# Records:

- - -

(* ===== verification/Store.v ===== *)
(** * Stores of named values

    What [Yaf_Registry], [Yaf_Session] and [Yaf_Config_Simple] have in common: an
    array whose values are set, got and deleted by name, and walked with the
    internal pointer of the array.  [MapStore] is the interface: calls, and the
    finite map that they are promised to implement; a sequence of calls is proved
    correct against the interface alone. *)

From S2P Require Import Prelude Zend.

Open Scope zs_scope.

(** ** Arrays with an internal pointer *)

(** The live buckets, and how many of them are before [nInternalPointer]; all of
    them when it is [HT_INVALID_IDX]. *)
Record cursor := Cursor { cu_ht : htab zval; cu_pos : nat }.

Definition hash_rewind (c : cursor) : cursor := Cursor (cu_ht c) 0.
Definition hash_current (c : cursor) : option (hkey * zval) := cu_ht c !! cu_pos c.
Definition hash_move_forward (c : cursor) : cursor :=
  Cursor (cu_ht c) (if decide (cu_pos c < length (cu_ht c)) then S (cu_pos c) else cu_pos c).
Definition hash_has_more (c : cursor) : bool := bool_decide (is_Some (hash_current c)).

(** A new bucket is the current one when there was none. *)
Definition cursor_update (k : hkey) (v : zval) (c : cursor) : cursor :=
  Cursor (hupdate k v (cu_ht c)) (cu_pos c).

(** The pointer moves on from a bucket that is deleted. *)
Definition cursor_del (k : hkey) (c : cursor) : cursor :=
  Cursor (hdel k (cu_ht c))
    (match list_find (λ kv, kv.1 = k) (cu_ht c) with
     | Some (i, _) => if decide (i < cu_pos c) then cu_pos c - 1 else cu_pos c
     | None => cu_pos c
     end).

Definition cursor_clean (c : cursor) : cursor := Cursor [] 0.

Definition cursor_ok (c : cursor) : Prop := hwf (cu_ht c) ∧ cu_pos c ≤ length (cu_ht c).

Lemma length_hdel {A} k (ht : htab A) :
  length (hdel k ht) = length ht - (if decide (k ∈ hkeys ht) then 1 else 0).
Proof.
  unfold hkeys. induction ht as [|[k' v] ht IH]; csimpl; [done|].
  case_bool_decide as E; csimpl.
  - subst. rewrite decide_True by set_solver. lia.
  - rewrite IH. destruct (decide (k ∈ ht.*1)) as [Hin|Hin].
    + rewrite decide_True by set_solver. destruct ht; [set_solver|cbn; lia].
    + rewrite decide_False by set_solver. lia.
Qed.

Lemma length_hupdate {A} k (v : A) ht : length ht ≤ length (hupdate k v ht).
Proof. induction ht as [|[k' v'] ht IH]; csimpl; [lia|]. case_bool_decide; csimpl; lia. Qed.

Lemma cursor_update_ok k v c : cursor_ok c → cursor_ok (cursor_update k v c).
Proof.
  intros [Hwf Hp]. split; [by apply hwf_hupdate|]. cbn.
  pose proof (length_hupdate k v (cu_ht c)). lia.
Qed.

Lemma cursor_del_ok k c : cursor_ok c → cursor_ok (cursor_del k c).
Proof.
  intros [Hwf Hp]. split; [by apply hwf_hdel|]. cbn. rewrite length_hdel.
  destruct (list_find _ _) as [[i kv]|] eqn:Hf.
  - apply list_find_Some in Hf as (Hi & Hk & _). apply lookup_lt_Some in Hi as Hlt.
    repeat case_decide; lia.
  - apply list_find_None in Hf. case_decide as Hin; [|lia]. exfalso.
    apply list_elem_of_fmap in Hin as (kv & -> & Hin). rewrite Forall_forall in Hf. by eapply Hf.
Qed.

#[export] Hint Resolve cursor_update_ok cursor_del_ok : yaf.

(** ** The interface *)

Inductive call :=
| CGet (name : zstr)
| CHas (name : zstr)
| CSet (name : zstr) (value : zval)
| CDel (name : zstr).

(** The effect of a call on the map of names. *)
Definition spec_call (c : call) (m : gmap zstr zval) : gmap zstr zval :=
  match c with
  | CGet _ | CHas _ => m
  | CSet k v => <[k := v]> m
  | CDel k => delete k m
  end.

(** [ms_reply] is the promised result of a call, [ms_rep] the map that a store
    stands for. *)
Class MapStore (S : Type) := {
  ms_call : call → S → zval * S;
  ms_reply : call → gmap zstr zval → zval;
  ms_rep : S → gmap zstr zval → Prop;
}.
Class MapStoreLaws (S : Type) `{MapStore S} :=
  ms_step : ∀ c s m, ms_rep s m →
    (ms_call c s).1 = ms_reply c m ∧ ms_rep (ms_call c s).2 (spec_call c m).

(** The results of a sequence of calls. *)
Fixpoint run_calls {T} `{MapStore T} (cs : list call) (s : T) : list zval :=
  match cs with
  | [] => []
  | c :: cs' => (ms_call c s).1 :: run_calls cs' (ms_call c s).2
  end.
Fixpoint spec_calls (reply : call → gmap zstr zval → zval) (cs : list call)
    (m : gmap zstr zval) : list zval :=
  match cs with
  | [] => []
  | c :: cs' => reply c m :: spec_calls reply cs' (spec_call c m)
  end.

Lemma calls_refine {T} `{MapStoreLaws T} cs (s : T) m :
  ms_rep s m → run_calls cs s = spec_calls ms_reply cs m.
Proof.
  revert s m. induction cs as [|c cs IH]; intros s m Hr; [done|].
  destruct (ms_step c s m Hr) as [E Hr']. cbn. rewrite E. f_equal. by apply IH.
Qed.

(** ** Arrays as maps of their string keys *)

Definition map_of (ht : htab zval) (m : gmap zstr zval) : Prop :=
  hwf ht ∧ ∀ k, hfind (KStr k) ht = m !! k.

Lemma map_of_update ht m k v : map_of ht m → map_of (hupdate (KStr k) v ht) (<[k := v]> m).
Proof.
  intros [Hwf Hm]. split; [by apply hwf_hupdate|]. intros k'. rewrite hfind_hupdate.
  destruct (decide (k' = k)) as [->|Hne].
  - rewrite bool_decide_true by done. by rewrite lookup_insert_eq.
  - rewrite bool_decide_false by congruence. by rewrite lookup_insert_ne by congruence.
Qed.

Lemma map_of_del ht m k : map_of ht m → map_of (hdel (KStr k) ht) (delete k m).
Proof.
  intros [Hwf Hm]. split; [by apply hwf_hdel|]. intros k'. rewrite hfind_hdel by done.
  destruct (decide (k' = k)) as [->|Hne].
  - rewrite bool_decide_true by done. by rewrite lookup_delete_eq.
  - rewrite bool_decide_false by congruence. by rewrite lookup_delete_ne by congruence.
Qed.

#[export] Hint Resolve map_of_update map_of_del : yaf.

(** ** Walking an array *)

(** [foreach] over an object: rewind, then current value and key as long as the
    position is valid. *)
Section walk.
Context {S : Type} (valid : S → bool) (current key : S → option zval) (next : S → S).

Fixpoint walk (fuel : nat) (s : S) : option (list (zval * zval)) :=
  if valid s then
    match fuel with
    | 0 => None
    | Datatypes.S fuel' =>
        k ← key s; v ← current s; rest ← walk fuel' (next s); Some ((k, v) :: rest)
    end
  else Some [].
End walk.

Definition key_zval (k : hkey) : zval := match k with KStr s => ZStr s | KIdx n => ZLong n end.

Lemma cursor_walk {S} (valid : S → bool) (current key : S → option zval) (next : S → S)
    (cur : S → cursor) (f : zval → zval) fuel s :
  (∀ s, valid s = hash_has_more (cur s)) →
  (∀ s k v, hash_current (cur s) = Some (k, v) → key s = Some (key_zval k) ∧ current s = Some (f v)) →
  (∀ s, cur (next s) = hash_move_forward (cur s)) →
  length (cu_ht (cur s)) - cu_pos (cur s) ≤ fuel →
  walk valid current key next fuel s =
    Some (map (λ kv, (key_zval kv.1, f kv.2)) (drop (cu_pos (cur s)) (cu_ht (cur s)))).
Proof.
  intros Hvalid Hcur Hnext. revert s. induction fuel as [|fuel IH]; intros s Hf; cbn [walk];
    rewrite Hvalid; unfold hash_has_more, hash_current.
  - rewrite bool_decide_false; [|intros Hs; apply lookup_lt_is_Some in Hs; lia].
    by rewrite drop_ge by lia.
  - destruct (cu_ht (cur s) !! cu_pos (cur s)) as [[k v]|] eqn:Hc.
    + rewrite bool_decide_true by done. destruct (Hcur s k v Hc) as [-> ->]. cbn [mbind option_bind].
      apply lookup_lt_Some in Hc as Hlt.
      rewrite IH; rewrite Hnext; unfold hash_move_forward; cbn [cu_ht cu_pos];
        rewrite decide_True by done; [|lia].
      cbn [mbind option_bind]. by rewrite (drop_S _ _ _ Hc).
    + rewrite bool_decide_false by (by intros []). apply lookup_ge_None in Hc.
      by rewrite drop_ge by lia.
Qed.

- - -

# Problem to work on:
Would you retype exactly the lines above, from the line with "Cursor (cu_ht c) (if" to the line with "- subst. rewrite", with both end lines kept and nothing more?

# Response area:
  Cursor (cu_ht c) (if decide (cu_pos c < length (cu_ht c)) then S (cu_pos c) else cu_pos c).
Definition hash_has_more (c : cursor) : bool := bool_decide (is_Some (hash_current c)).

(** A new bucket is the current one when there was none. *)
Definition cursor_update (k : hkey) (v : zval) (c : cursor) : cursor :=
  Cursor (hupdate k v (cu_ht c)) (cu_pos c).

(** The pointer moves on from a bucket that is deleted. *)
Definition cursor_del (k : hkey) (c : cursor) : cursor :=
  Cursor (hdel k (cu_ht c))
    (match list_find (λ kv, kv.1 = k) (cu_ht c) with
     | Some (i, _) => if decide (i < cu_pos c) then cu_pos c - 1 else cu_pos c
     | None => cu_pos c
     end).

Definition cursor_clean (c : cursor) : cursor := Cursor [] 0.

Definition cursor_ok (c : cursor) : Prop := hwf (cu_ht c) ∧ cu_pos c ≤ length (cu_ht c).

Lemma length_hdel {A} k (ht : htab A) :
  length (hdel k ht) = length ht - (if decide (k ∈ hkeys ht) then 1 else 0).
Proof.
  unfold hkeys. induction ht as [|[k' v] ht IH]; csimpl; [done|].
  case_bool_decide as E; csimpl.
  - subst. rewrite decide_True by set_solver. lia.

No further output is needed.